## What is required
Each line from the one containing "[] => false" to the end of the entries is to be repeated exactly, and no other line.

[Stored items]
*** Block opens ***
(** * astroplan scheduling: a shallow embedding of [astroplan/scheduling.py]

    The development follows the source file top to bottom: the block value
    objects ([ImageSet], [ObservingBlock], [TransitionBlock]), the
    [Transitioner], the abstract [Scheduler] driver and its two greedy
    strategies, [SequentialScheduler] and [SummingScheduler].

    Modelling conventions.
    - Time instants and time quantities are exact rationals ([Q]); the
      comparisons [==] and [<] of the source are [Qeq] and [Qlt].  Rounding of
      machine floats is not modelled.
    - A Python exception is a value of [PyExc]; code that may raise returns
      in [Res].  The [while] loop of the strategies is run with fuel; [None]
      means that the fuel ran out before the loop condition became false.
    - A numpy array is the list of its elements in C order.
    - A [dict] is an association list in insertion order. *)

From Stdlib Require Import List String Bool Arith ZArith QArith Qround Lia Lqa.
From Stdlib Require Import Permutation Sorted.
Import ListNotations.
Open Scope Q_scope.

(** ** Python effects *)

Inductive PyExc : Set :=
| TypeError
| AttributeError
| ValueError
| AssertionError
| NotImplementedError.

Inductive Res (A : Type) : Type :=
| Ok (a : A)
| Raise (e : PyExc).

Arguments Ok {A} a.
Arguments Raise {A} e.

Definition bind {A B : Type} (m : Res A) (k : A -> Res B) : Res B :=
  match m with
  | Ok a => k a
  | Raise e => Raise e
  end.

Notation "x <- m ;; k" := (bind m (fun x => k))
  (at level 61, m at next level, right associativity).

(** A statement sequence run for each element of a list, in order; the first
    exception leaves the loop. *)
Fixpoint for_each {A B : Type} (body : A -> Res B) (l : list A) : Res (list B) :=
  match l with
  | [] => Ok []
  | a :: l' =>
      b <- body a ;;
      bs <- for_each body l' ;;
      Ok (b :: bs)
  end.

(** ** Rationals: the comparisons the source uses *)

Definition Qlt_bool (x y : Q) : bool := negb (Qle_bool y x).

(** ** numpy *)

Module np.

(** [np.prod] and [np.sum] of a list of equally shaped arrays: over every
    element of every array.  The empty product is 1, the empty sum 0. *)
Definition prod (arrays : list (list Q)) : Q :=
  fold_right Qmult 1 (List.concat arrays).

Definition sum (arrays : list (list Q)) : Q :=
  fold_right Qplus 0 (List.concat arrays).

(** [np.argmax] of a sequence of scalars: the index of the first occurrence
    of the maximum. *)
Fixpoint argmax_from (l : list Q) (i best_idx : nat) (best : Q) : nat :=
  match l with
  | [] => best_idx
  | x :: l' =>
      if Qlt_bool best x then argmax_from l' (S i) i x
      else argmax_from l' (S i) best_idx best
  end.

Definition argmax (l : list Q) : nat :=
  match l with
  | [] => 0%nat
  | x :: l' => argmax_from l' 1 0 x
  end.

(** The truth value of an array, as [assert a] and [if a:] take it: the
    element of a one-element array, [False] for an empty one, and
    [ValueError] ("the truth value of an array with more than one element is
    ambiguous") otherwise. *)
Definition truth (a : list bool) : Res bool :=
  match a with
  | [] => Ok false
  | [b] => Ok b
  | _ :: _ :: _ => Raise ValueError
  end.

End np.

(** ** Dictionaries with string keys *)

Definition dict (V : Type) : Type := list (string * V).

Fixpoint dict_set {V : Type} (k : string) (v : V) (d : dict V) : dict V :=
  match d with
  | [] => [(k, v)]
  | (k', v') :: d' =>
      if String.eqb k k' then (k, v) :: d' else (k', v') :: dict_set k v d'
  end.

Definition values {V : Type} (d : dict V) : list V := map snd d.

(** The truth value of a dict: non-empty. *)
Definition dict_truth {V : Type} (d : dict V) : bool :=
  match d with
  | [] => false
  | _ :: _ => true
  end.

(** ** Block value objects *)

(** A constraint is called as [constraint(observer, [target], times)] and
    returns an array of scores. *)
Definition Constraint (Observer Target : Type) : Type :=
  Observer -> list Target -> list Q -> list Q.

Module ImageSet.

Record t : Type := mk {
  duration : Q;
  configuration : dict string
}.

Definition from_exposures (timeperexp : Q) (nexp : Q) (overhead : Q)
    (configuration : dict string) : t :=
  let duration := nexp * (timeperexp + overhead) in
  mk duration configuration.

End ImageSet.

Module ObservingBlock.

(** [start_time], [end_time]: [None] until scheduled.  [constraints_value]
    does not exist before a strategy assigns it.  [_all_constraints] and
    [_duration_offsets] are the scratch attributes that [_make_schedule]
    assigns to every block before it reads them; they are empty here until
    then. *)
Record t {Observer Target : Type} : Type := mk {
  target : Target;
  duration : Q;
  constraints : option (list (Constraint Observer Target));
  priority : Q;
  start_time : option Q;
  end_time : option Q;
  constraints_value : option Q;
  _all_constraints : list (Constraint Observer Target);
  _duration_offsets : list Q
}.

Arguments t : clear implicits.
Arguments mk {Observer Target}.

Definition init {Observer Target : Type} (target : Target) (duration : Q)
    (constraints : option (list (Constraint Observer Target))) (priority : Q)
    : t Observer Target :=
  mk target duration constraints priority None None None [] [].

Definition from_imagesets {Observer Target : Type} (target : Target)
    (imageset_list : list ImageSet.t) (priority : Q) : t Observer Target :=
  let duration :=
    fold_left (fun d IS => d + ImageSet.duration IS) imageset_list 0 in
  init target duration None priority.

End ObservingBlock.

Module TransitionBlock.

Record t : Type := mk {
  start_time : option Q;
  _components : dict Q;
  duration : Q
}.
*** Block closes ***
## Answer for this exercise
  | [] => false
  | _ :: _ => true
  end.

(** ** Block value objects *)

(** A constraint is called as [constraint(observer, [target], times)] and
    returns an array of scores. *)
Definition Constraint (Observer Target : Type) : Type :=
  Observer -> list Target -> list Q -> list Q.

Module ImageSet.

Record t : Type := mk {
  duration : Q;
  configuration : dict string
}.

Definition from_exposures (timeperexp : Q) (nexp : Q) (overhead : Q)
    (configuration : dict string) : t :=
  let duration := nexp * (timeperexp + overhead) in
  mk duration configuration.

End ImageSet.

Module ObservingBlock.

(** [start_time], [end_time]: [None] until scheduled.  [constraints_value]
    does not exist before a strategy assigns it.  [_all_constraints] and
    [_duration_offsets] are the scratch attributes that [_make_schedule]
    assigns to every block before it reads them; they are empty here until
    then. *)
Record t {Observer Target : Type} : Type := mk {
  target : Target;
  duration : Q;
  constraints : option (list (Constraint Observer Target));
  priority : Q;
  start_time : option Q;
  end_time : option Q;
  constraints_value : option Q;
  _all_constraints : list (Constraint Observer Target);
  _duration_offsets : list Q
}.

Arguments t : clear implicits.
Arguments mk {Observer Target}.

Definition init {Observer Target : Type} (target : Target) (duration : Q)
    (constraints : option (list (Constraint Observer Target))) (priority : Q)
    : t Observer Target :=
  mk target duration constraints priority None None None [] [].

Definition from_imagesets {Observer Target : Type} (target : Target)
    (imageset_list : list ImageSet.t) (priority : Q) : t Observer Target :=
  let duration :=
    fold_left (fun d IS => d + ImageSet.duration IS) imageset_list 0 in
  init target duration None priority.

End ObservingBlock.

Module TransitionBlock.

Record t : Type := mk {
  start_time : option Q;
  _components : dict Q;
  duration : Q
}.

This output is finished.